This poem follows a fourteen line sonnet structure, with a rhyme scheme that follows the pattern ABAB CDCD EFEF GG. Of snow upon the mountains and the moors—. Sonnets make a good form for a love poem, because the tight line limit, rhyme scheme and meter are a good vehicle for lyrical verse based on strong images or metaphors without much of a narrative. Would I Were Steadfast as Thou Art The Sonnet Form: “Bright Star!” is an example of the Elizabethan sonnet, also known as the Shakespearean or English sonnet. 3 And watching, with eternal lids apart, 4 Like nature's patient, sleepless Eremite, 5 The moving waters at their priestlike task. This would be expected in a Petrarchan sonnet but is less usual in Keats’ chosen structure of Shakespearean sonnet.The purity and steadfastness of the star image turns into the warm sensuousness of physical love with images of ‘love’s ripening breast’ rising and falling. It has the structural elements of the Shakespearean sonnet; the three quatrains in the rhyming scheme abab cdcd efef and followed by the couplet gg, but its thematic division more closely follows the Petrarchan tradition of an octave setting followed by a sestet response. Bright star! Would I Were Steadfast as Thou Art British Romanticism : John Keats was one of the central English figures in the literary and artistic movement known as romanticism. An important thing to note is that the division of the poem into octave and sestet is emphasized by a very prominent turn between the sections. 6 Of pure ablution round earth's human shores, The lines conform to the traditional Elizabethan or Shakespearean sonnet form and rhyme ababcdcdefefgg. It has the structural elements of the Shakespearean sonnet; the three quatrains in the rhyming scheme abab cdcd efef and followed by the couplet gg, but its thematic division more closely follows the Petrarchan tradition of an octave setting followed by a sestet response.

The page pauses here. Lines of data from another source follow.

(* ===== verification/Resource.v ===== *)
(** * Fetched resources: [component/resource] and [component/slowdown]

    The [Fetcher] behind the providers of proxies and of rules: what it reads from
    a file, a bundled file or a URL ([Read] of vehicle.go, with its ETags),
    whether that is new ([loadBuf]), and when it asks again ([pullLoop] with the
    back-off of backoff.go).

    The hash, the parser and the answers of the network and the file system are
    arguments.  One vehicle per URL; the cache file is what was last stored under
    the URL, and storing may fail.  A run is a sequence of operations ([op]): an
    update is two of them, because other operations may come between the reading
    and the loading, which alone holds the lock.

    The theorems: what the provider has is the content whose hash the fetcher
    keeps, and that of a server's answer once the answer was loaded
    ([fetcher_current]); an answer that nothing was modified is believed only when
    the provider has what the tag stands for ([not_modified_current]); what was
    downloaded is what the next start reads ([restart_serves_same]); the waits of
    the pull loop stay within the interval ([pull_wait_bounds]). *)

From Stdlib Require Import ZArith Lia String.
From stdpp Require Import prelude strings list relations.
From S2P Require Import Prelude.

Open Scope Z_scope.

(** ** The back-off

    [Factor] is a whole number, as everywhere in the program, and durations are
    below [2 ^ 53], so that the float64 numbers of the code are exact: a product
    with a power of the factor is, until it is above [maxInt64].  [jittered] is
    what the line with the random number makes of [minf] and [durf]. *)
Record Backoff := mkBackoff { attempt : Z; Factor : Z; Jitter : bool; bo_Min : Z; bo_Max : Z }.

(** [float64(math.MaxInt64 - 512)], rounded. *)
Definition maxInt64 : Z := 2 ^ 63 - 1024.

Definition ForAttempt (jittered : Z → Z → Z) (b : Backoff) (attempt : Z) : Z :=
  let min := if bo_Min b <=? 0 then 100 * Millisecond else bo_Min b in
  let max := if bo_Max b <=? 0 then 10 * Second else bo_Max b in
  if max <=? min then max
  else
    let factor := if Factor b <=? 0 then 2 else Factor b in
    let durf := min * factor ^ attempt in
    let durf := if Jitter b then jittered min durf else durf in
    if maxInt64 <? durf then max
    else if durf <? min then min
    else if max <? durf then max
    else durf.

“Bright star, would I were stedfast as thou art” by John Keats is a fourteen line sonnet. The most famous sonnets are also generally (though not in all cases) composed about very specific themes. The tone changes quite abruptly at the sonnet’s volta, the point where the octave ends and the sestet begins. This is a love poem.
Not in lone splendour hung aloft the night, And watching, with eternal lids apart, Like Nature's patient, sleepless Eremite, The moving waters at their priestlike task.
[last lines before credits, speaking Keat's poem Bright Star] Bright star, would I were stedfast as thou art - / Not in lone splendour hung aloft the night / And watching, with eternal lids apart, / Like nature's patient, sleepless Eremite, / The moving waters at their priestlike task / Of pure ablution round earth's human shores, / Or gazing on the new soft-fallen masque / Of snow upon the mountains and the moors - / No … Bright star! The tone changes quite abruptly at the sonnet’s volta, the point where the octave ends and the sestet begins. Would I Were Steadfast as Thou Art" is a sonnet, a traditional poetic form characterized by its length of fourteen lines and its use of a set rhyme scheme. It is in the form of a Shakespearean sonnet, rhyming abad, cdcd, efef, gg. would I were stedfast as thou art— Not in lone splendour hung aloft the night, And watching, with eternal lids apart, Like Nature's patient, sleepless Eremite, The moving waters at their priestlike task Of pure ablution round earth's human shores, Or gazing on the new soft fallen mask The rhyme scheme is ABABCDCDEFEFGG and it has Iambic pentameter.